Stored data entries

--- START ---

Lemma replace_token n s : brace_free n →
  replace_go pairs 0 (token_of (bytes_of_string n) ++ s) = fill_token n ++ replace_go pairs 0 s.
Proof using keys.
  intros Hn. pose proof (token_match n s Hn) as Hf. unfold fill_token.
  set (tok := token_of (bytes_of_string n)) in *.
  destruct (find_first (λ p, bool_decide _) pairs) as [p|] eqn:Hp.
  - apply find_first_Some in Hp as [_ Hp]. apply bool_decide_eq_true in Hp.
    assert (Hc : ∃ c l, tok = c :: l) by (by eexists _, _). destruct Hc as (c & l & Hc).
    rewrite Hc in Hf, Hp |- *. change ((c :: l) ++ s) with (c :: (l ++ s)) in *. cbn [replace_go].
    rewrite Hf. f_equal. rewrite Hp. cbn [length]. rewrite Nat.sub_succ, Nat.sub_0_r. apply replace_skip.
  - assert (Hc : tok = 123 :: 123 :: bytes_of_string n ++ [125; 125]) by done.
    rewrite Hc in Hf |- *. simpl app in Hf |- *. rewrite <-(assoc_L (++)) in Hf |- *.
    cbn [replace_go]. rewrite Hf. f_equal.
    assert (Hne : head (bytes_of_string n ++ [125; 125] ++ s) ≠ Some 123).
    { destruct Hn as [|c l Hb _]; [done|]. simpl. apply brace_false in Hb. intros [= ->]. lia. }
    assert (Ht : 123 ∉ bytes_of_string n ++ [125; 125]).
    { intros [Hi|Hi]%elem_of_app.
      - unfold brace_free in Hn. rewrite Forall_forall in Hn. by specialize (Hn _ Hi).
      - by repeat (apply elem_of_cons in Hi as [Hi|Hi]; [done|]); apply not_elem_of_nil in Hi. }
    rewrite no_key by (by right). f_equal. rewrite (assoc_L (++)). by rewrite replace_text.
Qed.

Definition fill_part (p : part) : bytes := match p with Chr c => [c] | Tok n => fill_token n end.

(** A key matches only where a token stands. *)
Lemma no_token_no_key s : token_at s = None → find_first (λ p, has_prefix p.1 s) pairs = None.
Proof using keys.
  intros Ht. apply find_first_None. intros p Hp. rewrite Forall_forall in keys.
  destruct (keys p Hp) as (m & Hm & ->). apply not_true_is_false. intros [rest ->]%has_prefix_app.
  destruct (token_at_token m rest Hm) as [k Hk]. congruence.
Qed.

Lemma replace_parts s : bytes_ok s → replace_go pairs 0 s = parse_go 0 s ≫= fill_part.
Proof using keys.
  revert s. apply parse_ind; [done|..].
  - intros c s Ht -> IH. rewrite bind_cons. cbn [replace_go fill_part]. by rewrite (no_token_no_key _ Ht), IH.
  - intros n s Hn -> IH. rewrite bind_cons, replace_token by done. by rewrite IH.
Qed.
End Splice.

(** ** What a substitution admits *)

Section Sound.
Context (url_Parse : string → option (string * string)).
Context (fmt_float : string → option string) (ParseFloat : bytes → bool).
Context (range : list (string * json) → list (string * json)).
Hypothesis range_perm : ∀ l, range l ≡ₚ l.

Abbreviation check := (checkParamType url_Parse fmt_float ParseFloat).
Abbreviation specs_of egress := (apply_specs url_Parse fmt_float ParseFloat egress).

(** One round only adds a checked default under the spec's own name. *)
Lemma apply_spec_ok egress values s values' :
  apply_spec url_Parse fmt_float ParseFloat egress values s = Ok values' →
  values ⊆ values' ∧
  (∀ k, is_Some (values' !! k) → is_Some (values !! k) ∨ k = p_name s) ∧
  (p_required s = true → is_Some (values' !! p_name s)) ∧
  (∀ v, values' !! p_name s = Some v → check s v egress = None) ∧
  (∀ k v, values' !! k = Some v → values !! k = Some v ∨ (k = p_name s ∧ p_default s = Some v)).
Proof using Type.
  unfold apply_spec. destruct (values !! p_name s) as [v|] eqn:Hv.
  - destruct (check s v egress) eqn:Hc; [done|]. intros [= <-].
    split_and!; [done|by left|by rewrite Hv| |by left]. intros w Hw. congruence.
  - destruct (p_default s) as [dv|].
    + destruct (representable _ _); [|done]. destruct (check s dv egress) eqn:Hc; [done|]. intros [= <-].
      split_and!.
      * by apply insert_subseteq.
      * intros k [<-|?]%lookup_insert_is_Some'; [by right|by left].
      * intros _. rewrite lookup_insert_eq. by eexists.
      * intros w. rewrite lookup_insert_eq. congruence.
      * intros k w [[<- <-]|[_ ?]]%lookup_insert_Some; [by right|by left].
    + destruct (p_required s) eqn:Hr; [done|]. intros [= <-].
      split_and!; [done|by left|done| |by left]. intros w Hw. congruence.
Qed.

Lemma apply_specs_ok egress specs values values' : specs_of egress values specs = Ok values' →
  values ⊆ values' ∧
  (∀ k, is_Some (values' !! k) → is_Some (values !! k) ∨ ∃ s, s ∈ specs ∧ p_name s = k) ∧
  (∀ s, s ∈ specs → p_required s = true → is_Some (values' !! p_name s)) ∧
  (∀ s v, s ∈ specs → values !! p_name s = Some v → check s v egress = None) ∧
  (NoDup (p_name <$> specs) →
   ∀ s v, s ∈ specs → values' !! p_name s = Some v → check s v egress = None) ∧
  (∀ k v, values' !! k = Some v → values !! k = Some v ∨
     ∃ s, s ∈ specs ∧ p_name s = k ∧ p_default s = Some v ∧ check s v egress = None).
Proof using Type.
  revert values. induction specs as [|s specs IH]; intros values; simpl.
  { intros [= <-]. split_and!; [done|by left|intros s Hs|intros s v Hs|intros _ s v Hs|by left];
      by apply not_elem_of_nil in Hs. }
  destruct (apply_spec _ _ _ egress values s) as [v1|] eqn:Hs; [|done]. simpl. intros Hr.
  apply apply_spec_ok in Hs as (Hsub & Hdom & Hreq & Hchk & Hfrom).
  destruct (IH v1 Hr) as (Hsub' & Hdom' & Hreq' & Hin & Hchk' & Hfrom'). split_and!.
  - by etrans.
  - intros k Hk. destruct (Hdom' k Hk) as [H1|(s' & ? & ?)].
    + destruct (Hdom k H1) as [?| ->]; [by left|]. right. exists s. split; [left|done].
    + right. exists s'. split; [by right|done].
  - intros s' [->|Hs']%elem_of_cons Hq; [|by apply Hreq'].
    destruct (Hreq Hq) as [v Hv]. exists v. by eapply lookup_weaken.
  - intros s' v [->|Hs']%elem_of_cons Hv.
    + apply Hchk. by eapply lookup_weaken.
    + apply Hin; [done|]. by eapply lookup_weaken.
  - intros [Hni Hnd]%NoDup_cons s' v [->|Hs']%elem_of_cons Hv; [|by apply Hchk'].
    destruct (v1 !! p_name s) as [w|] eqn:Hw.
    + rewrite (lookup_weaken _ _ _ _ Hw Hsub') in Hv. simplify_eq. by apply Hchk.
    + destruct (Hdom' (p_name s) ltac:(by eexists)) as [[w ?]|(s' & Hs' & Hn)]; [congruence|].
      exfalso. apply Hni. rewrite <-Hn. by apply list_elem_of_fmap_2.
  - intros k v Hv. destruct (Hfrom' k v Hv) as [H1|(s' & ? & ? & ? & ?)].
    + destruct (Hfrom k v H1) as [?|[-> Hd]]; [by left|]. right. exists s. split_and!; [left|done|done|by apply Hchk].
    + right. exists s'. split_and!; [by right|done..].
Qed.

--- END ---

# REQUIRED WORK:
What this exercise asks for is an exact copy of all the records.

# SOLUTION FOR THIS PROBLEM:
Lemma replace_token n s : brace_free n →
  replace_go pairs 0 (token_of (bytes_of_string n) ++ s) = fill_token n ++ replace_go pairs 0 s.
Proof using keys.
  intros Hn. pose proof (token_match n s Hn) as Hf. unfold fill_token.
  set (tok := token_of (bytes_of_string n)) in *.
  destruct (find_first (λ p, bool_decide _) pairs) as [p|] eqn:Hp.
  - apply find_first_Some in Hp as [_ Hp]. apply bool_decide_eq_true in Hp.
    assert (Hc : ∃ c l, tok = c :: l) by (by eexists _, _). destruct Hc as (c & l & Hc).
    rewrite Hc in Hf, Hp |- *. change ((c :: l) ++ s) with (c :: (l ++ s)) in *. cbn [replace_go].
    rewrite Hf. f_equal. rewrite Hp. cbn [length]. rewrite Nat.sub_succ, Nat.sub_0_r. apply replace_skip.
  - assert (Hc : tok = 123 :: 123 :: bytes_of_string n ++ [125; 125]) by done.
    rewrite Hc in Hf |- *. simpl app in Hf |- *. rewrite <-(assoc_L (++)) in Hf |- *.
    cbn [replace_go]. rewrite Hf. f_equal.
    assert (Hne : head (bytes_of_string n ++ [125; 125] ++ s) ≠ Some 123).
    { destruct Hn as [|c l Hb _]; [done|]. simpl. apply brace_false in Hb. intros [= ->]. lia. }
    assert (Ht : 123 ∉ bytes_of_string n ++ [125; 125]).
    { intros [Hi|Hi]%elem_of_app.
      - unfold brace_free in Hn. rewrite Forall_forall in Hn. by specialize (Hn _ Hi).
      - by repeat (apply elem_of_cons in Hi as [Hi|Hi]; [done|]); apply not_elem_of_nil in Hi. }
    rewrite no_key by (by right). f_equal. rewrite (assoc_L (++)). by rewrite replace_text.
Qed.

Definition fill_part (p : part) : bytes := match p with Chr c => [c] | Tok n => fill_token n end.

(** A key matches only where a token stands. *)
Lemma no_token_no_key s : token_at s = None → find_first (λ p, has_prefix p.1 s) pairs = None.
Proof using keys.
  intros Ht. apply find_first_None. intros p Hp. rewrite Forall_forall in keys.
  destruct (keys p Hp) as (m & Hm & ->). apply not_true_is_false. intros [rest ->]%has_prefix_app.
  destruct (token_at_token m rest Hm) as [k Hk]. congruence.
Qed.

Lemma replace_parts s : bytes_ok s → replace_go pairs 0 s = parse_go 0 s ≫= fill_part.
Proof using keys.
  revert s. apply parse_ind; [done|..].
  - intros c s Ht -> IH. rewrite bind_cons. cbn [replace_go fill_part]. by rewrite (no_token_no_key _ Ht), IH.
  - intros n s Hn -> IH. rewrite bind_cons, replace_token by done. by rewrite IH.
Qed.
End Splice.

(** ** What a substitution admits *)

Section Sound.
Context (url_Parse : string → option (string * string)).
Context (fmt_float : string → option string) (ParseFloat : bytes → bool).
Context (range : list (string * json) → list (string * json)).
Hypothesis range_perm : ∀ l, range l ≡ₚ l.

Abbreviation check := (checkParamType url_Parse fmt_float ParseFloat).
Abbreviation specs_of egress := (apply_specs url_Parse fmt_float ParseFloat egress).

(** One round only adds a checked default under the spec's own name. *)
Lemma apply_spec_ok egress values s values' :
  apply_spec url_Parse fmt_float ParseFloat egress values s = Ok values' →
  values ⊆ values' ∧
  (∀ k, is_Some (values' !! k) → is_Some (values !! k) ∨ k = p_name s) ∧
  (p_required s = true → is_Some (values' !! p_name s)) ∧
  (∀ v, values' !! p_name s = Some v → check s v egress = None) ∧
  (∀ k v, values' !! k = Some v → values !! k = Some v ∨ (k = p_name s ∧ p_default s = Some v)).
Proof using Type.
  unfold apply_spec. destruct (values !! p_name s) as [v|] eqn:Hv.
  - destruct (check s v egress) eqn:Hc; [done|]. intros [= <-].
    split_and!; [done|by left|by rewrite Hv| |by left]. intros w Hw. congruence.
  - destruct (p_default s) as [dv|].
    + destruct (representable _ _); [|done]. destruct (check s dv egress) eqn:Hc; [done|]. intros [= <-].
      split_and!.
      * by apply insert_subseteq.
      * intros k [<-|?]%lookup_insert_is_Some'; [by right|by left].
      * intros _. rewrite lookup_insert_eq. by eexists.
      * intros w. rewrite lookup_insert_eq. congruence.
      * intros k w [[<- <-]|[_ ?]]%lookup_insert_Some; [by right|by left].
    + destruct (p_required s) eqn:Hr; [done|]. intros [= <-].
      split_and!; [done|by left|done| |by left]. intros w Hw. congruence.
Qed.

Lemma apply_specs_ok egress specs values values' : specs_of egress values specs = Ok values' →
  values ⊆ values' ∧
  (∀ k, is_Some (values' !! k) → is_Some (values !! k) ∨ ∃ s, s ∈ specs ∧ p_name s = k) ∧
  (∀ s, s ∈ specs → p_required s = true → is_Some (values' !! p_name s)) ∧
  (∀ s v, s ∈ specs → values !! p_name s = Some v → check s v egress = None) ∧
  (NoDup (p_name <$> specs) →
   ∀ s v, s ∈ specs → values' !! p_name s = Some v → check s v egress = None) ∧
  (∀ k v, values' !! k = Some v → values !! k = Some v ∨
     ∃ s, s ∈ specs ∧ p_name s = k ∧ p_default s = Some v ∧ check s v egress = None).
Proof using Type.
  revert values. induction specs as [|s specs IH]; intros values; simpl.
  { intros [= <-]. split_and!; [done|by left|intros s Hs|intros s v Hs|intros _ s v Hs|by left];
      by apply not_elem_of_nil in Hs. }
  destruct (apply_spec _ _ _ egress values s) as [v1|] eqn:Hs; [|done]. simpl. intros Hr.
  apply apply_spec_ok in Hs as (Hsub & Hdom & Hreq & Hchk & Hfrom).
  destruct (IH v1 Hr) as (Hsub' & Hdom' & Hreq' & Hin & Hchk' & Hfrom'). split_and!.
  - by etrans.
  - intros k Hk. destruct (Hdom' k Hk) as [H1|(s' & ? & ?)].
    + destruct (Hdom k H1) as [?| ->]; [by left|]. right. exists s. split; [left|done].
    + right. exists s'. split; [by right|done].
  - intros s' [->|Hs']%elem_of_cons Hq; [|by apply Hreq'].
    destruct (Hreq Hq) as [v Hv]. exists v. by eapply lookup_weaken.
  - intros s' v [->|Hs']%elem_of_cons Hv.
    + apply Hchk. by eapply lookup_weaken.
    + apply Hin; [done|]. by eapply lookup_weaken.
  - intros [Hni Hnd]%NoDup_cons s' v [->|Hs']%elem_of_cons Hv; [|by apply Hchk'].
    destruct (v1 !! p_name s) as [w|] eqn:Hw.
    + rewrite (lookup_weaken _ _ _ _ Hw Hsub') in Hv. simplify_eq. by apply Hchk.
    + destruct (Hdom' (p_name s) ltac:(by eexists)) as [[w ?]|(s' & Hs' & Hn)]; [congruence|].
      exfalso. apply Hni. rewrite <-Hn. by apply list_elem_of_fmap_2.
  - intros k v Hv. destruct (Hfrom' k v Hv) as [H1|(s' & ? & ? & ? & ?)].
    + destruct (Hfrom k v H1) as [?|[-> Hd]]; [by left|]. right. exists s. split_and!; [left|done|done|by apply Hchk].
    + right. exists s'. split_and!; [by right|done..].
Qed.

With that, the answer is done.